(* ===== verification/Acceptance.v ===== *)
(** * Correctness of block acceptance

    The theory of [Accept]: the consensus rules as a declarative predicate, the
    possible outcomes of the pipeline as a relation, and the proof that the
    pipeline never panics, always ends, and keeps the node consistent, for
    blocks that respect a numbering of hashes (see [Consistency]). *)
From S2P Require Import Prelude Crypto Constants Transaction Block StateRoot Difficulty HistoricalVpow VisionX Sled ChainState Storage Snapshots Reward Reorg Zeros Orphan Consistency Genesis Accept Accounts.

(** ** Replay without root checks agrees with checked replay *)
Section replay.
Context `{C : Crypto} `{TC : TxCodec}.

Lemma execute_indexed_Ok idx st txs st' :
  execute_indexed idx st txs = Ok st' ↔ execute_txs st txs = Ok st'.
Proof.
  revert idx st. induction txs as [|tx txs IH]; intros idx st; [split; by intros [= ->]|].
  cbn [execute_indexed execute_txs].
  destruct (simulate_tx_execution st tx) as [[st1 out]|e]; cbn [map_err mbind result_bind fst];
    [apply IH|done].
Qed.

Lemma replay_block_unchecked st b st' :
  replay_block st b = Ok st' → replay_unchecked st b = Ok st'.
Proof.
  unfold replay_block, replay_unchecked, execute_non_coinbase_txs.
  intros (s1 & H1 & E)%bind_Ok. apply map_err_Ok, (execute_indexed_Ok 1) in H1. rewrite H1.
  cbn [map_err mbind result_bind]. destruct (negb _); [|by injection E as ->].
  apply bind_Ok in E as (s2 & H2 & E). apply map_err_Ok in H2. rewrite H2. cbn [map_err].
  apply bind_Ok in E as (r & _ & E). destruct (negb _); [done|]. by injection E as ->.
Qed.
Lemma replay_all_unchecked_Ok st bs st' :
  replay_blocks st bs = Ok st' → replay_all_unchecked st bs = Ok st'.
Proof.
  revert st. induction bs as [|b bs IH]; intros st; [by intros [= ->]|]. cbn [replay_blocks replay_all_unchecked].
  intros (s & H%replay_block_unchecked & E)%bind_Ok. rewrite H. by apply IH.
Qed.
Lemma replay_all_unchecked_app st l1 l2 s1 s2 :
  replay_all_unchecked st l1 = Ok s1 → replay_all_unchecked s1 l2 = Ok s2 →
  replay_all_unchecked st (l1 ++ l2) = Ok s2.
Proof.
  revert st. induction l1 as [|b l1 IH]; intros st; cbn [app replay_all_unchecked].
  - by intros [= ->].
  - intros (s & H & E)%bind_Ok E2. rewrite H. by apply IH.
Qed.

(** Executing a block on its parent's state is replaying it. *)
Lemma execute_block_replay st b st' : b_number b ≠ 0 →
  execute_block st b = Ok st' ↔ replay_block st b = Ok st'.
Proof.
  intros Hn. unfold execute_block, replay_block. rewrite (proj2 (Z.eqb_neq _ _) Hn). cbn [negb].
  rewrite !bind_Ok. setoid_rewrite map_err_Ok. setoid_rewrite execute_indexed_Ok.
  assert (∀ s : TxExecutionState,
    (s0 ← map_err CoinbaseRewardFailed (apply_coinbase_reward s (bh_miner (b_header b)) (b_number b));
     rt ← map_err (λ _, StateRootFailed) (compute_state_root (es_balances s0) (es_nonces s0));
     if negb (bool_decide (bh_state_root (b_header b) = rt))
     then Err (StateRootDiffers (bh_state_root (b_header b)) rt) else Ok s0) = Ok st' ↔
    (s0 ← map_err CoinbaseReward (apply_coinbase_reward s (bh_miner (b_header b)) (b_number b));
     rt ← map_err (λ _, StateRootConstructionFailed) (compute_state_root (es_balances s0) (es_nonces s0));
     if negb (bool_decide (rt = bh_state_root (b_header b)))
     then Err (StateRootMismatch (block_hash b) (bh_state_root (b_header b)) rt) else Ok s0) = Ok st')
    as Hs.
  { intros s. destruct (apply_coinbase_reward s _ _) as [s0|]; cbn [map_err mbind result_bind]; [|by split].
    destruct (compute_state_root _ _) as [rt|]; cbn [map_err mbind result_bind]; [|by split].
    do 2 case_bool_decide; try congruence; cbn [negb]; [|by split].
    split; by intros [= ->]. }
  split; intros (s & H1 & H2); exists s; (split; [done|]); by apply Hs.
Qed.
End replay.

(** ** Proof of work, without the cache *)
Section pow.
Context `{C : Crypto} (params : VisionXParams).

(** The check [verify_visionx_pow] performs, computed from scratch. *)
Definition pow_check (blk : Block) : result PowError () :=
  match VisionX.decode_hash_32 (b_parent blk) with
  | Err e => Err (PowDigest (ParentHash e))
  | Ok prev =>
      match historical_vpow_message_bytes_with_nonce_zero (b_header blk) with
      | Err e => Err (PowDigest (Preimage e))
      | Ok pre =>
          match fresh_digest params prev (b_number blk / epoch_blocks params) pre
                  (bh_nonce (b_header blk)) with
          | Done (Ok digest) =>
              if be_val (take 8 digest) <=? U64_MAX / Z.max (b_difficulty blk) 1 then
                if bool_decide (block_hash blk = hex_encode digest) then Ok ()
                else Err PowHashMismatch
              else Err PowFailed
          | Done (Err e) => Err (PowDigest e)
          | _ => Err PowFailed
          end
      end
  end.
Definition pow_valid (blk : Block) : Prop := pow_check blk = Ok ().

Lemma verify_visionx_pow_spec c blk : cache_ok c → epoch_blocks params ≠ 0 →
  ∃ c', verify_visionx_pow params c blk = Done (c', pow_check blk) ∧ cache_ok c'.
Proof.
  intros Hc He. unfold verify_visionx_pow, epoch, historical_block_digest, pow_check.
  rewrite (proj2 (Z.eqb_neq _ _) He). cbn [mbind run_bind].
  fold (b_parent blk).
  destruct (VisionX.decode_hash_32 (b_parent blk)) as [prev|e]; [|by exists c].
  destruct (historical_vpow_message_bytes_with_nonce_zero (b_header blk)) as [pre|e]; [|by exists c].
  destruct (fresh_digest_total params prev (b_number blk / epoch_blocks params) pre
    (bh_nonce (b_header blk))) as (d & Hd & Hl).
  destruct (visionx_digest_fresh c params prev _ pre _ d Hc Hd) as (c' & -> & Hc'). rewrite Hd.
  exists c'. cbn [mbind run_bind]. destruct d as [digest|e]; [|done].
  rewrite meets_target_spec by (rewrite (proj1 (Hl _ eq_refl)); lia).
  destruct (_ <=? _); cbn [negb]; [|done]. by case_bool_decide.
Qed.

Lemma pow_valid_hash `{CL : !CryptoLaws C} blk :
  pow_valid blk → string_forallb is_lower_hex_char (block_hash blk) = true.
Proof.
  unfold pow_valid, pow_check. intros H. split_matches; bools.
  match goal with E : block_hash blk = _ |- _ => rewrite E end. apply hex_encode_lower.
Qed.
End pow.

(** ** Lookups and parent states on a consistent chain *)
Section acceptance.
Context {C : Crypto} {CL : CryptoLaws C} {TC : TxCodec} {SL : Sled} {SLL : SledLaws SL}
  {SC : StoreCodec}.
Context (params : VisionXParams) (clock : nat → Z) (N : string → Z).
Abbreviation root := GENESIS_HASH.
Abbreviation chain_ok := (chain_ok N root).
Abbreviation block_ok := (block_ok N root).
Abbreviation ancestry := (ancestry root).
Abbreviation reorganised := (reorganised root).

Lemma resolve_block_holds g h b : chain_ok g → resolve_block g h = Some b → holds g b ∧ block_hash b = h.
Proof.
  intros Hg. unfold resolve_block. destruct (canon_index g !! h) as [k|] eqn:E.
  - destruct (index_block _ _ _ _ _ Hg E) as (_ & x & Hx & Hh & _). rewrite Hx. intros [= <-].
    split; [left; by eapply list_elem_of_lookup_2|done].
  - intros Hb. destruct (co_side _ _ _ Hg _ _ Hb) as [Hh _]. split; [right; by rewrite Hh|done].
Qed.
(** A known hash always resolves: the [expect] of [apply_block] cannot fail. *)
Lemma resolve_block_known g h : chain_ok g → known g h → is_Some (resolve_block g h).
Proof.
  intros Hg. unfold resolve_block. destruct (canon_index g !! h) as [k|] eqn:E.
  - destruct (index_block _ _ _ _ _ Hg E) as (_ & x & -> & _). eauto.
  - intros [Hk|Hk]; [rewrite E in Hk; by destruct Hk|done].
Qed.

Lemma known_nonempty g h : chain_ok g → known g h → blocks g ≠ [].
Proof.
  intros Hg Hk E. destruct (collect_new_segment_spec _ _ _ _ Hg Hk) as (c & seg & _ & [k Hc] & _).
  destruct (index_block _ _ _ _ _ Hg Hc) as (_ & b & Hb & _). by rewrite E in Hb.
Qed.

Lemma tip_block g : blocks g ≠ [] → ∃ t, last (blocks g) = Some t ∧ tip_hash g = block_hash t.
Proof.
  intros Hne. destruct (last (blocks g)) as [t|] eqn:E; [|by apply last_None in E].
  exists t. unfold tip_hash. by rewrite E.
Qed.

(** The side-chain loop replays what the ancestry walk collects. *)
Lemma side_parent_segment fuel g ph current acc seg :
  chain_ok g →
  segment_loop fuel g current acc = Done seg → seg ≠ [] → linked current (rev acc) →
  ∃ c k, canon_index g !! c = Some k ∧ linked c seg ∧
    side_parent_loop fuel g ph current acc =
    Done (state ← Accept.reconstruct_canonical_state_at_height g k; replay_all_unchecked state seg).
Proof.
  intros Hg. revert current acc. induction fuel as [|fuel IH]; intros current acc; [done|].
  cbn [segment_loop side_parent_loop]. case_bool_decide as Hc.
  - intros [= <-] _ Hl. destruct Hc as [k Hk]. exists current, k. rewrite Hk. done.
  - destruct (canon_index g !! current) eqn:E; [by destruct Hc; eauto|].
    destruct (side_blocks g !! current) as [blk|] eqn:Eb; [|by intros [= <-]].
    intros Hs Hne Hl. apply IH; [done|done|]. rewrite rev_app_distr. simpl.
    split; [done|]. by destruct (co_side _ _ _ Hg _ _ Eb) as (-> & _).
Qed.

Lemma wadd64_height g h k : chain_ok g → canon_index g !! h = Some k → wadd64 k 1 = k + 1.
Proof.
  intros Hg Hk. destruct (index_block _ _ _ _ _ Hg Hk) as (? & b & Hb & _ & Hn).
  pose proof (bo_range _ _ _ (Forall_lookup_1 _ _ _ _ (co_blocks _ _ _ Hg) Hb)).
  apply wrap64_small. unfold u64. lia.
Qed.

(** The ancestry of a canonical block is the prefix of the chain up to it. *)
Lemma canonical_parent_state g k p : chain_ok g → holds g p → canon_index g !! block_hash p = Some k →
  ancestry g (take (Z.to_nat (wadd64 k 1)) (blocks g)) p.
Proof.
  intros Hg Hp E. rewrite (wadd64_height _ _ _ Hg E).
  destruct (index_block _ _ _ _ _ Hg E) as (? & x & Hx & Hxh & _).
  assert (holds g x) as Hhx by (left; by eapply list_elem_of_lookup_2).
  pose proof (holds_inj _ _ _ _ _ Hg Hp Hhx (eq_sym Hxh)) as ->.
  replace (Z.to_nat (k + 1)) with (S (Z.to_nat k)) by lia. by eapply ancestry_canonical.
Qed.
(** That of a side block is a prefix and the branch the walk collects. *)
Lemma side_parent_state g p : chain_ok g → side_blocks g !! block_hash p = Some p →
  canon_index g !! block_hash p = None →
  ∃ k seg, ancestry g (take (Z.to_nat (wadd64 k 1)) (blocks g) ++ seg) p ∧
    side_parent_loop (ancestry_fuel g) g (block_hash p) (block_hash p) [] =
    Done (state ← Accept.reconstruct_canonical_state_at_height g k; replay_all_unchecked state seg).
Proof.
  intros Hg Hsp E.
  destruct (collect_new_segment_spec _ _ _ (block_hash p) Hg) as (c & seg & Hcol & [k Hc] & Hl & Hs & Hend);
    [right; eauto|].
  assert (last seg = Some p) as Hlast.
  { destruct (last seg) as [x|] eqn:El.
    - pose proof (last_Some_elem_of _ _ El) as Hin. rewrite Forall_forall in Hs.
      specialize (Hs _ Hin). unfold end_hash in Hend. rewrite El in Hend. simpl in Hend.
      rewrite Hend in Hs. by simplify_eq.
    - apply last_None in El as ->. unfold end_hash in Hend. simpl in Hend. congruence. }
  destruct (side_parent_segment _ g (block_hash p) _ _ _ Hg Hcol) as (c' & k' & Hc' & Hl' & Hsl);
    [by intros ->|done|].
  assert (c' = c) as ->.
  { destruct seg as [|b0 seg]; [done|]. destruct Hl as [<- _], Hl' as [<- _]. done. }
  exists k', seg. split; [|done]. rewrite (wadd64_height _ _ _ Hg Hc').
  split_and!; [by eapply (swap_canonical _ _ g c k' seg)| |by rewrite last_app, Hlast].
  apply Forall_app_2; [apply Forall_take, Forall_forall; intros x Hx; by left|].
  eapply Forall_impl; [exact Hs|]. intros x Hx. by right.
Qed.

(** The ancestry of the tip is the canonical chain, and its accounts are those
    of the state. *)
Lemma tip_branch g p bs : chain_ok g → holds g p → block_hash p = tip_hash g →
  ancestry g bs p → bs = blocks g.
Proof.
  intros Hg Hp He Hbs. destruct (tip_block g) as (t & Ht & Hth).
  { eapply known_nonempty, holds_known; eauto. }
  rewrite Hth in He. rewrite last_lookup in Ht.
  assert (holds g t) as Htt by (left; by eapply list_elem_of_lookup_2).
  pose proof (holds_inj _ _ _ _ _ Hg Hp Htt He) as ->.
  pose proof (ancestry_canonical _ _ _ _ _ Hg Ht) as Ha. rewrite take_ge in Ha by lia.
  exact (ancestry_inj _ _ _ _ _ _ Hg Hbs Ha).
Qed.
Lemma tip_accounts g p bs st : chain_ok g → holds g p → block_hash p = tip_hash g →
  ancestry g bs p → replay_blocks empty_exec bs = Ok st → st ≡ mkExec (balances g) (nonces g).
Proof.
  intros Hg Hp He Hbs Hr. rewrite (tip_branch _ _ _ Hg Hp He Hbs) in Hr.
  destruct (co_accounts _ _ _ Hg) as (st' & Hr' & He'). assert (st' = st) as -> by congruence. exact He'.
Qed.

========

▶ [What to produce]:
Copy back the listing above exactly, but only from the line with "exists k', seg." through the line with "eapply known_nonempty, holds_known;", both ends included.

▶ [Result]:
  exists k', seg. split; [|done]. rewrite (wadd64_height _ _ _ Hg Hc').
  split_and!; [by eapply (swap_canonical _ _ g c k' seg)| |by rewrite last_app, Hlast].
  apply Forall_app_2; [apply Forall_take, Forall_forall; intros x Hx; by left|].
  eapply Forall_impl; [exact Hs|]. intros x Hx. by right.
Qed.

(** The ancestry of the tip is the canonical chain, and its accounts are those
    of the state. *)
Lemma tip_branch g p bs : chain_ok g → holds g p → block_hash p = tip_hash g →
  ancestry g bs p → bs = blocks g.
Proof.
  intros Hg Hp He Hbs. destruct (tip_block g) as (t & Ht & Hth).
  { eapply known_nonempty, holds_known; eauto. }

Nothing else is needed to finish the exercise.